▶ [Task prompt]
Go through the listing below and list every line with "Definition".

▶ [Data for this task]

Lemma diff_agree fuel a b prefix w w' : diff fuel a b prefix w = (Ok tt, w') →
  ∃ ta tb, entries a = Some ta ∧ entries b = Some tb ∧ agree prefix ta tb.
Proof.
  revert a b prefix w w'. induction fuel as [fuel IH] using lt_wf_ind. intros a b prefix w w' Hd.
  assert (∃ ta tb, entries a = Some ta ∧ entries b = Some tb ∧ NoDup (Name <$> tb) ∧
    (∀ ea, ea ∈ ta → match byName tb (Name ea) with
       | None => ok (whole fuel ea prefix) | Some eb => agree prefix [ea] [eb] end) ∧
    (∀ eb, eb ∈ tb → Name eb ∉ Name <$> ta → ok (whole fuel eb prefix)))
    as (ta & tb & Ha & Hb & Hnd & HA & HB).
  { destruct fuel as [|fuel]; cbn [CiConfigGuard.diff] in Hd.
    all: apply bind_Ok in Hd as (ta & w1 & Ha%tree_Ok & (tb & w2 & Hb%tree_Ok & Hd)%bind_Ok).
    all: destruct (noDup (Name <$> tb)) eqn:Hn; cbn [negb] in Hd; [|done]; apply bool_decide_eq_true in Hn.
    all: apply bind_Ok in Hd as (inA & w3 & [Hin HA]%diffA_Ok & HB).
    all: exists ta, tb; split_and!; [done..| |].
    2,4: intros eb Heb Hnot; destruct (each_Ok _ _ _ _ HB eb Heb) as (w4 & w5 & Hw);
      destruct (existsb (String.eqb (Name eb)) inA) eqn:Ee;
      [apply existsb_exists in Ee as (n & Hn' & <-%String.eqb_eq);
       apply list_elem_of_In, Hin in Hn' as [?%not_elem_of_nil|?]; done
      |apply bind_Ok in Hw as ([] & w6 & _ & Hw); eauto].
    all: intros ea Hea; specialize (HA ea Hea); destruct (byName tb (Name ea)) as [eb|] eqn:Eb; [|done].
    all: destruct HA as (w4 & w5 & HA); apply byName_Some in Eb as [_ Eb].
    all: eapply pair_agree; [done| |exact HA].
    - done.
    - intros a' b' p w6 w7 Hrec. eapply IH; [|exact Hrec]. lia. }
  exists ta, tb. split_and!; [done..|]. intros p mh Hp. rewrite !(atPath_entry _ p mh). split.
  - intros (ea & Hea & Hat). specialize (HA ea Hea). destruct (byName tb (Name ea)) as [eb|] eqn:Eb.
    + apply byName_Some in Eb as [Heb _]. exists eb. split; [done|]. by apply HA.
    + destruct HA as (w1 & w2 & Hw). apply (whole_clear _ _ _ _ _ Hw) in Hat. congruence.
  - intros (eb & Heb & Hat). destruct (decide (Name eb ∈ Name <$> ta)) as [Hin|Hnot].
    + apply list_elem_of_fmap in Hin as (ea & En & Hea). specialize (HA ea Hea).
      destruct (byName_is_Some tb eb Heb) as [eb' Eb]. rewrite En in Eb. rewrite Eb in HA.
      apply byName_Some in Eb as [Heb' En']. assert (eb' = eb) as -> by (eapply NoDup_name; [done..|congruence]).
      exists ea. split; [done|]. by apply HA.
    + destruct (HB eb Heb Hnot) as (w1 & w2 & Hw). apply (whole_clear _ _ _ _ _ Hw) in Hat. congruence.
Qed.
(** * A refusal is justified *)

(** Trees as git writes them: no name twice, and no slash in a name. *)
Definition plainName (n : string) : bool := every (λ c, negb (Ascii.eqb c "/")) n.
Definition wfTree (es : list TreeEntry) : Prop :=
  NoDup (Name <$> es) ∧ Forall (λ e, plainName (Name e) = true) es.
Definition wfStore : Prop := ∀ h es, entries h = Some es → wfTree es.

▶ [Response to the exercise]
Definition plainName (n : string) : bool := every (λ c, negb (Ascii.eqb c "/")) n.
Definition wfTree (es : list TreeEntry) : Prop :=
Definition wfStore : Prop := ∀ h es, entries h = Some es → wfTree es.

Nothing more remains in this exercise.